Cassazione, Lusi ha depistato per distruggere le prove. Lui garante del “patto di spartizione”
Pubblicato il 02-08-2012


Una “precisa volontà dell’indagato di inquinamento nei confronti dei testimoni a suo carico, vuoi esponenti della ‘Margherita’, vuoi dipendenti della medesima associazione politica, nei confronti dei quali il Lusi aveva evocato una sorta di ‘patto di spartizione’ di cui egli sarebbe stato il garante”. E’ quanto si legge nella sentenza numero 31503, della Sezione Feriale Penale della Cassazione, la quale spiega di condividere così le argomentazioni esposte dai giudici del Riesame nell’ordinanza del 24 maggio scorso, che ha confermato la misura cautelare in carcere per l’ex tesoriere della Margherita, in carcere dal 20 giugno scorso.


DEPISTAGGIO GIORNALISTICO
– Inoltre, si legge nella sentenza, “i giudici del Riesame hanno da un lato parlato di ‘depistaggio giornalistico’ posto in essere da Lusi per il tramite del mezzo mediatico e concretatosi, tra l’altro, nel sostenere di aver eseguito ordini altrui, senza indicare quali fossero le persone che gli davano gli ordini di saccheggiare le casse del partito, e dall’altro hanno evidenziato come proprio detto ‘depistaggio’ si sia concretato nella ‘copertura’ fornita da Lusi ad esponenti e a persone legate al suo partito politico, che era giunta fino ‘al punto di distruggere ogni prova’”.

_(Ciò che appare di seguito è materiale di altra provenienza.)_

(** [CandidatePrivateStateTransitionV2::apply]. *)
Definition transition_apply (pre_anchor : PrivateStateAnchorV2) (pre_snapshot : CandidatePrivateStateSnapshotV1)
    (pre_tree : NullifierSparseTreeStateV1) (intent : PrivateTransferIntentV2) (reference : Poseidon2P24Reference)
    : Result TransitionError CandidatePrivateStateTransitionV2 :=
  rebuilt_pre_anchor ← rebuild_anchor pre_anchor pre_snapshot pre_tree;
  _ ← ensure (bool_decide (rebuilt_pre_anchor = pre_anchor))
        (Some CandidatePrivateStateTransitionV2Error.PreAnchorMismatch);
  _ ← map_err (fun e => Some (CandidatePrivateStateTransitionV2Error.Intent e))
        (assert_matches_intent pre_anchor intent);
  _ ← match first_spent pre_tree 0 (intent_nullifiers intent) with
      | Some index => Err (Some (CandidatePrivateStateTransitionV2Error.InputAlreadySpent index))
      | None => Ok tt
      end;
  post_tree ← map_err (option_map CandidatePrivateStateTransitionV2Error.SparseTree)
                (spend_all (intent_nullifiers intent) pre_tree);
  post_snapshot ← map_err (option_map CandidatePrivateStateTransitionV2Error.Snapshot)
                    (snapshot_new tree reference (sn_commitments pre_snapshot ++ output_commitments intent)
                       (sn_spent_nullifiers pre_snapshot ++ intent_nullifiers intent));
  post_anchor ← rebuild_anchor pre_anchor post_snapshot post_tree;
  Ok (mk_CandidatePrivateStateTransitionV2 pre_anchor post_anchor post_snapshot post_tree).
(* ===== verification/PrivateLedger.v ===== *)
(** * The candidate private ledger ([noxis-private-state/src/ledger])

    The asset register and the three components of the private state, the admission
    of a transfer and its authorization seam.  The verifier of the authorization is
    injected by the caller: [CandidatePrivateTransferAuthorizer] is the trait. *)

From Stdlib Require Import Strings.Byte.
From stdpp Require Import gmap.
From S2P Require Import Prelude Arrays Sha256 Types Privacy Poseidon2 NullifierTree PrivateState.

(** ** Errors ([error.rs]) *)

Module CandidatePrivateTransferAuthorizationError.
Inductive CandidatePrivateTransferAuthorizationError : Type := Rejected.
End CandidatePrivateTransferAuthorizationError.
Abbreviation CandidatePrivateTransferAuthorizationError :=
  CandidatePrivateTransferAuthorizationError.CandidatePrivateTransferAuthorizationError.

Module CandidatePrivateLedgerError.
Inductive CandidatePrivateLedgerError (E : Type) : Type :=
| StateConstruction (error : PrivateStateAnchorV2Error E)
| AssetAlreadyRegistered (asset_id : AssetId)
| UnknownAsset (asset_id : AssetId)
| StateTransition (error : CandidatePrivateStateTransitionV2Error E)
| Authorization (error : CandidatePrivateTransferAuthorizationError).
Arguments StateConstruction {E} error.
Arguments AssetAlreadyRegistered {E} asset_id.
Arguments UnknownAsset {E} asset_id.
Arguments StateTransition {E} error.
Arguments Authorization {E} error.
End CandidatePrivateLedgerError.
Abbreviation CandidatePrivateLedgerError := CandidatePrivateLedgerError.CandidatePrivateLedgerError.

(** ** State ([model.rs]) *)

Record CandidatePrivateTransferRequestV1 (A : Type) : Type := mk_CandidatePrivateTransferRequestV1 {
  rq_intent : PrivateTransferIntentV2;
  rq_authorization : A
}.
Arguments mk_CandidatePrivateTransferRequestV1 {A} rq_intent rq_authorization.
Arguments rq_intent {A} _.
Arguments rq_authorization {A} _.

Class CandidatePrivateTransferAuthorizer (A : Type) : Type := {
  authorizer_verify : A -> PrivateStateAnchorV2 -> NullifierSparseTreeStateV1 -> PrivateTransferIntentV2 ->
    Result CandidatePrivateTransferAuthorizationError unit
}.

Record CandidatePrivateTransferAdmissionReceiptV1 : Type := mk_CandidatePrivateTransferAdmissionReceiptV1 {
  rc_pre_state_id : StateId;
  rc_post_state_id : StateId;
  rc_asset_id : AssetId;
  rc_input_nullifiers : list NullifierV2;
  rc_output_commitments : list NoteCommitmentV2
}.

Record CandidatePrivateLedgerStateV1 : Type := mk_CandidatePrivateLedgerStateV1 {
  pl_assets : gmap AssetId AssetDefinition;
  pl_snapshot : CandidatePrivateStateSnapshotV1;
  pl_nullifier_tree : NullifierSparseTreeStateV1;
  pl_anchor : PrivateStateAnchorV2
}.

Section Ledger.
Context `{Sha2} (tree : P24Manifest) {E : Type} (sparse : SparseManifest E).

Abbreviation LedgerError := (option (CandidatePrivateLedgerError E)).

(** [CandidatePrivateLedgerStateV1::new]. *)
Definition ledger_new (genesis_id : GenesisId) (validation_context_id : ValidationContextId)
    (note_tree_parameters : TreeParametersV2) (snapshot : CandidatePrivateStateSnapshotV1)
    (nullifier_tree : NullifierSparseTreeStateV1) : Result LedgerError CandidatePrivateLedgerStateV1 :=
  anchor ← map_err (option_map CandidatePrivateLedgerError.StateConstruction)
             (anchor2_new tree sparse genesis_id validation_context_id note_tree_parameters snapshot nullifier_tree);
  Ok (mk_CandidatePrivateLedgerStateV1 ∅ snapshot nullifier_tree anchor).

(** ** Admission ([invariants.rs], [mutation.rs]) *)

Definition register_asset (asset : AssetDefinition) : M CandidatePrivateLedgerStateV1 LedgerError unit :=
  self ← get;
  _ ← lift (ensure (negb (bool_decide (is_Some (pl_assets self !! asset_id asset))))
              (Some (CandidatePrivateLedgerError.AssetAlreadyRegistered (asset_id asset))));
  put (mk_CandidatePrivateLedgerStateV1 (<[asset_id asset := asset]> (pl_assets self)) (pl_snapshot self)
         (pl_nullifier_tree self) (pl_anchor self)).

Context {A : Type} `{!CandidatePrivateTransferAuthorizer A}.

Definition prepare_transfer (self : CandidatePrivateLedgerStateV1) (request : CandidatePrivateTransferRequestV1 A)
    : Result LedgerError CandidatePrivateStateTransitionV2 :=
  let intent := rq_intent request in
  _ ← ensure (bool_decide (is_Some (pl_assets self !! pi_asset_id intent)))
        (Some (CandidatePrivateLedgerError.UnknownAsset (pi_asset_id intent)));
  reference ← map_err (fun e => Some (CandidatePrivateLedgerError.StateTransition
                  (CandidatePrivateStateTransitionV2Error.Snapshot (CandidatePrivateStateError.Tree e))))
                (load_reference tree);
  transition ← map_err (option_map CandidatePrivateLedgerError.StateTransition)
                 (transition_apply tree sparse (pl_anchor self) (pl_snapshot self) (pl_nullifier_tree self)
                    intent reference);
  _ ← map_err (fun e => Some (CandidatePrivateLedgerError.Authorization e))
        (authorizer_verify (rq_authorization request) (pl_anchor self) (pl_nullifier_tree self) intent);
  _ ← map_err (option_map CandidatePrivateLedgerError.StateTransition)
        (transition_revalidate tree sparse transition (pl_anchor self) (pl_snapshot self)
           (pl_nullifier_tree self) intent reference);
  Ok transition.

Definition apply_transfer (request : CandidatePrivateTransferRequestV1 A)
    : M CandidatePrivateLedgerStateV1 LedgerError CandidatePrivateTransferAdmissionReceiptV1 :=
  self ← get;
  transition ← lift (prepare_transfer self request);
  let intent := rq_intent request in
  let receipt := mk_CandidatePrivateTransferAdmissionReceiptV1 (a2_state_id (tr_pre_anchor transition))
    (a2_state_id (tr_post_anchor transition)) (pi_asset_id intent) (intent_nullifiers intent)
    (output_commitments intent) in
  _ ← put (mk_CandidatePrivateLedgerStateV1 (pl_assets self) (tr_post_snapshot transition)
             (tr_post_tree transition) (tr_post_anchor transition));
  mret receipt.

End Ledger.
(* ===== verification/DiskFacts.v ===== *)
(** * Reasoning about files under failures

    A specification of an operation on files holds for every choice of outcomes
    ([is_calm = false]) or for the run in which every call is done ([is_calm = true]).
    The names of the sidecar, lock and temporary files of a path differ. *)

From Stdlib Require Import Strings.Byte Strings.String.
From stdpp Require Import gmap.
From S2P Require Import Prelude Arrays Types CheckpointStore Disk.

(** ** Specifications *)

(** Which runs a specification is about; in a calm one the process is known. *)
Record Mode : Type := mk_Mode {
  is_calm : bool;
  md_process : Z
}.

Definition steady (calm : Mode) (d : Disk) : Prop := is_calm calm = true -> d_outcomes d = [] /\ d_process d = md_process calm.

Section Spec.
Context {E : Type} (calm : Mode).

Definition spec {A : Type} (P : Files -> Prop) (m : IO E A) (Q : A -> Files -> Prop) (R : Fault E -> Files -> Prop) : Prop :=
  forall d, steady calm d -> P (d_files d) ->
  steady calm (m d).2 /\
  match (m d).1 with
  | Ok a => Q a (d_files (m d).2)
  | Err e => R e (d_files (m d).2)
  end.

(** Errors are left to the runs with failures, which keep [I]. *)
Definition failing (I : Files -> Prop) : Fault E -> Files -> Prop := fun _ f => is_calm calm = false /\ I f.

Lemma spec_bind {A B : Type} (P : Files -> Prop) (m : IO E A) (Q : A -> Files -> Prop) (k : A -> IO E B)
    (Q' : B -> Files -> Prop) (R : Fault E -> Files -> Prop) :
  spec P m Q R -> (forall a, spec (Q a) (k a) Q' R) -> spec P (m ≫= k) Q' R.
Proof.
  intros Hm Hk d Hc HP. rewrite M_bind_eq. destruct (Hm d Hc HP) as [Hc' Hr].
  destruct (m d) as [[a|e] d']; cbn in *; [by apply Hk|done].
Qed.

Lemma spec_conseq {A : Type} (P P' : Files -> Prop) (m : IO E A) (Q Q' : A -> Files -> Prop) (R R' : Fault E -> Files -> Prop) :
  spec P m Q R -> (forall f, P' f -> P f) -> (forall a f, Q a f -> Q' a f) -> (forall e f, R e f -> R' e f) ->
  spec P' m Q' R'.
Proof.
  intros Hm HP HQ HR d Hc H'. destruct (Hm d Hc (HP _ H')) as [Hc' Hr].
  destruct (m d) as [[a|e] d']; cbn in *; auto.
Qed.

Lemma spec_pre {A : Type} (P P' : Files -> Prop) (m : IO E A) (Q : A -> Files -> Prop) (R : Fault E -> Files -> Prop) : spec P m Q R -> (forall f, P' f -> P f) -> spec P' m Q R.
Proof. intros Hm HP. by eapply spec_conseq. Qed.

Lemma spec_weaken {A : Type} (I I' : Files -> Prop) (P : Files -> Prop) (m : IO E A) (Q : A -> Files -> Prop) :
  spec P m Q (failing I) -> (forall f, I f -> I' f) -> spec P m Q (failing I').
Proof. intros Hm HI. eapply spec_conseq; [exact Hm|done|done|]. intros e f [Hc Hf]. split; [done|by apply HI]. Qed.

Lemma spec_fact {A : Type} (φ : Prop) (P : Files -> Prop) (m : IO E A) (Q : A -> Files -> Prop) (R : Fault E -> Files -> Prop) :
  (φ -> spec P m Q R) -> spec (fun f => φ /\ P f) m Q R.
Proof. intros Hm d Hc [Hφ HP]. by apply Hm. Qed.

Lemma spec_exists {A X : Type} (P : X -> Files -> Prop) (m : IO E A) (Q : A -> Files -> Prop) (R : Fault E -> Files -> Prop) :
  (forall x, spec (P x) m Q R) -> spec (fun f => exists x, P x f) m Q R.
Proof. intros Hm d Hc [x HP]. by eapply Hm. Qed.
(** [PrivateStateJournalV1::append_post_state]. *)
Definition append_post_state (path : FileName) (previous_state_id : StateId) (state : CandidatePrivateLedgerStateV1)
    : IO JournalError Z :=
  sequence ← prepare_append state_journal path previous_state_id;
  frame ← of_result (post_state_frame sequence previous_state_id state);
  _ ← append_frame state_journal path frame;
  mret sequence.

End V1.

(** ** Version 2 ([private_submission_journal.rs]) *)

Definition PRIVATE_SUBMISSION_JOURNAL_MAGIC : list byte := bytes_of_string "NXPL".
Definition PRIVATE_SUBMISSION_JOURNAL_VERSION : Z := 2.
Definition PRIVATE_SUBMISSION_JOURNAL_PAYLOAD_PREFIX_LENGTH : Z := 396.
Definition PRIVATE_SUBMISSION_JOURNAL_MAX_PAYLOAD_LENGTH : Z :=
  PRIVATE_SUBMISSION_JOURNAL_PAYLOAD_PREFIX_LENGTH + PRIVATE_STATE_RECORD_MAX_BYTES.

Definition PREVIOUS_STATE_ID_OFFSET : Z := 0 + 8.
Definition RESULTING_STATE_ID_OFFSET : Z := PREVIOUS_STATE_ID_OFFSET + 32.
Definition ENVELOPE_ID_OFFSET : Z := RESULTING_STATE_ID_OFFSET + 32.
Definition ASSET_ID_OFFSET : Z := ENVELOPE_ID_OFFSET + 32.
Definition INPUT_NULLIFIER_0_OFFSET : Z := ASSET_ID_OFFSET + 32.
Definition INPUT_NULLIFIER_1_OFFSET : Z := INPUT_NULLIFIER_0_OFFSET + 64.
Definition OUTPUT_COMMITMENT_0_OFFSET : Z := INPUT_NULLIFIER_1_OFFSET + 64.
Definition OUTPUT_COMMITMENT_1_OFFSET : Z := OUTPUT_COMMITMENT_0_OFFSET + 64.
Definition NXPR_LENGTH_OFFSET : Z := OUTPUT_COMMITMENT_1_OFFSET + 64.

(** [PrivateSubmissionMetadataV1]: an envelope id. *)
Abbreviation EnvelopeId := (array 32) (only parsing).

(** What a frame says of the transfer; [[T; 2]] is a pair. *)
Record SubmissionFacts : Type := mk_SubmissionFacts {
  sf_metadata : EnvelopeId;
  sf_asset_id : AssetId;
  sf_input_nullifiers : NullifierV2 * NullifierV2;
  sf_output_commitments : NoteCommitmentV2 * NoteCommitmentV2
}.

Record StoredPrivateSubmissionV2 : Type := mk_StoredPrivateSubmissionV2 {
  su_offset : Z;
  su_sequence : Z;
  su_previous_state_id : StateId;
  su_resulting_state_id : StateId;
  su_facts : SubmissionFacts;
  su_state : CandidatePrivateLedgerStateV1
}.

Module PrivateSubmissionJournalError.
Inductive PrivateSubmissionJournalError (E : Type) : Type :=
| Io (operation : string)
| Record (error : CandidatePrivateStateRecordError E)
| Privacy (error : PrivacyTypesError)
| InvalidMagic (offset : Z)
| UnsupportedFrameVersion (offset version : Z)
| FrameTooLarge (offset actual maximum : Z)
| ChecksumMismatch (offset expected actual : Z)
| PayloadTruncated
| NestedRecordTooLarge (length : Z)
| NestedRecordLength (declared actual : Z)
| ResultingStateMismatch (encoded rebuilt : StateId)
| SequenceMismatch (offset expected actual : Z)
| PredecessorMismatch (sequence : Z) (expected actual : StateId)
| SequenceOverflow
| OffsetOverflow
| IncompleteTailPresent
| RecoveryTailChanged
| ZeroEnvelopeId
| UnknownAsset (asset : AssetId)
| NonCanonicalInputNullifierOrder
| NonCanonicalOutputCommitmentOrder
| CommitmentCountOverflow
| NullifierCountOverflow
| OutputCommitmentDeltaMismatch (previous successor : Z)
| OutputCommitmentsMismatch
| InputNullifierDeltaMismatch (previous successor : Z)
| InputNullifierAlreadySpent
| InputNullifierMissingFromSuccessor.
Arguments Io {E} operation.
Arguments Record {E} error.
Arguments Privacy {E} error.
Arguments InvalidMagic {E} offset.
Arguments UnsupportedFrameVersion {E} offset version.
Arguments FrameTooLarge {E} offset actual maximum.
Arguments ChecksumMismatch {E} offset expected actual.
Arguments PayloadTruncated {E}.
Arguments NestedRecordTooLarge {E} length.
Arguments NestedRecordLength {E} declared actual.
Arguments ResultingStateMismatch {E} encoded rebuilt.
Arguments SequenceMismatch {E} offset expected actual.
Arguments PredecessorMismatch {E} sequence expected actual.
Arguments SequenceOverflow {E}.
Arguments OffsetOverflow {E}.
Arguments IncompleteTailPresent {E}.
Arguments RecoveryTailChanged {E}.
Arguments ZeroEnvelopeId {E}.
Arguments UnknownAsset {E} asset.
Arguments NonCanonicalInputNullifierOrder {E}.
Arguments NonCanonicalOutputCommitmentOrder {E}.
Arguments CommitmentCountOverflow {E}.
Arguments NullifierCountOverflow {E}.
Arguments OutputCommitmentDeltaMismatch {E} previous successor.
Arguments OutputCommitmentsMismatch {E}.
Arguments InputNullifierDeltaMismatch {E} previous successor.
Arguments InputNullifierAlreadySpent {E}.
Arguments InputNullifierMissingFromSuccessor {E}.
End PrivateSubmissionJournalError.
Abbreviation PrivateSubmissionJournalError := PrivateSubmissionJournalError.PrivateSubmissionJournalError.

Module SuErr := PrivateSubmissionJournalError.

Definition pair_list {A} (p : A * A) : list A := [p.1; p.2].

Section V2.
Context `{Sha2} (tree : P24Manifest) {E : Type} (sparse : SparseManifest E).

Abbreviation JournalError := (PrivateSubmissionJournalError E).

Definition submission_record_error {A} (r : Result (option (CandidatePrivateStateRecordError E)) A)
    : Result (option JournalError) A := map_err (option_map SuErr.Record) r.

(** [PrivateSubmissionMetadataV1::new]. *)
Definition metadata_new (envelope_id : EnvelopeId) : Result (option JournalError) EnvelopeId :=
  if bool_decide (arr envelope_id = replicate 32 x00) then Err (Some SuErr.ZeroEnvelopeId) else Ok envelope_id.

(** The body of [for nullifier in input_nullifiers]. *)
Definition check_input (predecessor successor : CandidatePrivateStateSnapshotV1) (nullifier : NullifierV2)
    : Result (option JournalError) unit :=
  if snapshot_is_spent predecessor nullifier then Err (Some SuErr.InputNullifierAlreadySpent)
  else if negb (snapshot_is_spent successor nullifier) then Err (Some SuErr.InputNullifierMissingFromSuccessor)
  else Ok tt.

(** The comparison of the commitments of the two states. *)
Definition check_outputs (predecessor successor : CandidatePrivateStateSnapshotV1) (facts : SubmissionFacts)
    : Result (option JournalError) unit :=
  let old_commitments := sn_commitments predecessor in
  let new_commitments := sn_commitments successor in
  expected ← ok_or (checked_add USIZE_MAX (len old_commitments) 2) (Some SuErr.CommitmentCountOverflow);
  if negb (len new_commitments =? expected)
  then Err (Some (SuErr.OutputCommitmentDeltaMismatch (len old_commitments) (len new_commitments)))
  else if negb (bool_decide (drop (length old_commitments) new_commitments = pair_list (sf_output_commitments facts)))
  then Err (Some SuErr.OutputCommitmentsMismatch)
  else Ok tt.

(** The comparison of their spent nullifiers. *)
Definition check_inputs (predecessor successor : CandidatePrivateStateSnapshotV1) (facts : SubmissionFacts)
    : Result (option JournalError) unit :=
  let old_nullifiers := sn_spent_nullifiers predecessor in
  let new_nullifiers := sn_spent_nullifiers successor in
  let mismatch := SuErr.InputNullifierDeltaMismatch (len old_nullifiers) (len new_nullifiers) in
  expected ← ok_or (checked_add USIZE_MAX (len old_nullifiers) 2) (Some SuErr.NullifierCountOverflow);
  if negb (len new_nullifiers =? expected)
  then Err (Some mismatch)
  else
    _ ← try_map (check_input predecessor successor) (pair_list (sf_input_nullifiers facts));
    let newly_spent := List.filter (fun nullifier => negb (snapshot_is_spent predecessor nullifier)) new_nullifiers in
    if negb (len newly_spent =? 2) then Err (Some mismatch) else Ok tt.

(** [validate_transition]. *)
Definition validate_transition (predecessor successor : CandidatePrivateLedgerStateV1) (facts : SubmissionFacts)
    : Result (option JournalError) unit :=
  if bool_decide (arr (sf_metadata facts) = replicate 32 x00) then Err (Some SuErr.ZeroEnvelopeId)
  else if negb (bool_decide (is_Some (pl_assets predecessor !! sf_asset_id facts)))
  then Err (Some (SuErr.UnknownAsset (sf_asset_id facts)))
  else if negb (bool_decide (array_lt (sf_input_nullifiers facts).1 (sf_input_nullifiers facts).2))
  then Err (Some SuErr.NonCanonicalInputNullifierOrder)
  else if negb (bool_decide (array_lt (sf_output_commitments facts).1 (sf_output_commitments facts).2))
  then Err (Some SuErr.NonCanonicalOutputCommitmentOrder)
  else
    _ ← check_outputs (pl_snapshot predecessor) (pl_snapshot successor) facts;
    check_inputs (pl_snapshot predecessor) (pl_snapshot successor) facts.

(** [encode_payload]. *)
Definition encode_submission_payload (sequence : Z) (previous_state_id resulting_state_id : StateId)
    (facts : SubmissionFacts) (nxpr : list byte) : Result (option JournalError) (list byte) :=
  nxpr_length ← ok_or (try_from U32_MAX (len nxpr))
                  (Some (SuErr.FrameTooLarge 0 U32_MAX PRIVATE_SUBMISSION_JOURNAL_MAX_PAYLOAD_LENGTH));
  rebuilt ← submission_record_error (decode_candidate_private_ledger_state tree sparse nxpr);
  if negb (bool_decide (state_id rebuilt = resulting_state_id))
  then Err (Some (SuErr.ResultingStateMismatch resulting_state_id (state_id rebuilt)))
  else Ok (to_be_bytes 8 sequence ++ arr previous_state_id ++ arr resulting_state_id ++ arr (sf_metadata facts) ++
           arr (sf_asset_id facts) ++ concat (arr <$> pair_list (sf_input_nullifiers facts)) ++
           concat (arr <$> pair_list (sf_output_commitments facts)) ++ to_be_bytes 4 nxpr_length ++ nxpr).

(** [NullifierV2::new(payload[..]...)] and its sibling. *)
Definition fixed_vector (start : Z) (payload : list byte) : Result (option JournalError) Vector :=
  bytes ← fixed_range 64 start payload;
  map_err (fun e => Some (SuErr.Privacy e)) (vector_new bytes).

(** The fields of [decode_payload] between the state ids and the record. *)
Definition decode_facts (payload : list byte) : Result (option JournalError) SubmissionFacts :=
  envelope_id ← fixed_range 32 ENVELOPE_ID_OFFSET payload;
  metadata ← metadata_new envelope_id;
  asset_id ← fixed_range 32 ASSET_ID_OFFSET payload;
  input_0 ← fixed_vector INPUT_NULLIFIER_0_OFFSET payload;
  input_1 ← fixed_vector INPUT_NULLIFIER_1_OFFSET payload;
  output_0 ← fixed_vector OUTPUT_COMMITMENT_0_OFFSET payload;
  output_1 ← fixed_vector OUTPUT_COMMITMENT_1_OFFSET payload;
  Ok (mk_SubmissionFacts metadata asset_id (input_0, input_1) (output_0, output_1)).

(** [decode_payload] and the entry at an offset. *)
Definition decode_submission_payload (offset : Z) (payload : list byte)
    : Result (option JournalError) StoredPrivateSubmissionV2 :=
  if len payload <? PRIVATE_SUBMISSION_JOURNAL_PAYLOAD_PREFIX_LENGTH
  then Err (Some SuErr.PayloadTruncated)
  else
    let sequence := from_be_bytes (slice 0 8 payload) in
    previous_state_id ← fixed_range 32 PREVIOUS_STATE_ID_OFFSET payload;
    resulting_state_id ← fixed_range 32 RESULTING_STATE_ID_OFFSET payload;
    facts ← decode_facts payload;
    let nxpr_length := from_be_bytes (slice NXPR_LENGTH_OFFSET 4 payload) in
    if PRIVATE_STATE_RECORD_MAX_BYTES <? nxpr_length
    then Err (Some (SuErr.NestedRecordTooLarge nxpr_length))
    else
      let nxpr := drop (Z.to_nat PRIVATE_SUBMISSION_JOURNAL_PAYLOAD_PREFIX_LENGTH) payload in
      if negb (len nxpr =? nxpr_length)
      then Err (Some (SuErr.NestedRecordLength nxpr_length (len nxpr)))
      else
        state ← submission_record_error (decode_candidate_private_ledger_state tree sparse nxpr);
        if negb (bool_decide (state_id state = resulting_state_id))
        then Err (Some (SuErr.ResultingStateMismatch resulting_state_id (state_id state)))
        else Ok (mk_StoredPrivateSubmissionV2 offset sequence previous_state_id resulting_state_id facts state).

Definition submission_format : FrameFormat (option JournalError) StoredPrivateSubmissionV2 := {|
  ff_magic := PRIVATE_SUBMISSION_JOURNAL_MAGIC;
  ff_version := PRIVATE_SUBMISSION_JOURNAL_VERSION;
  ff_maximum := PRIVATE_SUBMISSION_JOURNAL_MAX_PAYLOAD_LENGTH;
  ff_check_magic := exact_magic PRIVATE_SUBMISSION_JOURNAL_MAGIC (fun offset => Some (SuErr.InvalidMagic offset));
  ff_invalid_magic := fun offset => Some (SuErr.InvalidMagic offset);
  ff_unsupported_version := fun offset version => Some (SuErr.UnsupportedFrameVersion offset version);
  ff_too_large := fun offset actual maximum => Some (SuErr.FrameTooLarge offset actual maximum);
  ff_checksum_mismatch := fun offset expected actual => Some (SuErr.ChecksumMismatch offset expected actual);
  ff_offset_overflow := Some SuErr.OffsetOverflow;
  ff_decode := decode_submission_payload
|}.

(** The loop of [recover_from] over the entries. *)
Fixpoint recover_submissions (predecessor : CandidatePrivateLedgerStateV1) (entries : list StoredPrivateSubmissionV2)
    : Result (option JournalError) unit :=
  match entries with
  | [] => Ok tt
  | entry :: entries =>
      if negb (bool_decide (su_previous_state_id entry = state_id predecessor))
      then Err (Some (SuErr.PredecessorMismatch (su_sequence entry) (state_id predecessor) (su_previous_state_id entry)))
      else if negb (bool_decide (su_resulting_state_id entry = state_id (su_state entry)))
      then Err (Some (SuErr.ResultingStateMismatch (su_resulting_state_id entry) (state_id (su_state entry))))
      else
        _ ← validate_transition predecessor (su_state entry) (su_facts entry);
        recover_submissions (su_state entry) entries
  end.

Definition submission_journal : JournalKind JournalError StoredPrivateSubmissionV2 := {|
  jk_name := "private-submission";
  jk_format := submission_format;
  jk_offset := su_offset;
  jk_sequence := su_sequence;
  jk_previous_state_id := su_previous_state_id;
  jk_state := su_state;
  jk_io := SuErr.Io;
  jk_sequence_overflow := SuErr.SequenceOverflow;
  jk_sequence_mismatch := SuErr.SequenceMismatch;
  jk_predecessor_mismatch := SuErr.PredecessorMismatch;
  jk_incomplete_tail := SuErr.IncompleteTailPresent;
  jk_tail_changed := SuErr.RecoveryTailChanged;
  jk_recover := recover_submissions
|}.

NON ESCLUSI PERICOLO DI FUGA NE’ REITERAZIONE REATI – La Cassazione spiega inoltre che “i giudici del Riesame hanno fatto correttamente riferimento non solo ai cospicui investimenti fatti in Canada da Lusi e alle solide radici familiari che la moglie ha in tale Paese, ma anche al ‘dispendiosissimo stile di vita’ dell’indagato, elemento caratterizzante ed incentivante nel ‘proseguire nella strada gia’ intrapresa’ e pertanto rilevante anche ai fini del reputare concreto il pericolo di reiterazione di altri reati della stessa specie’”.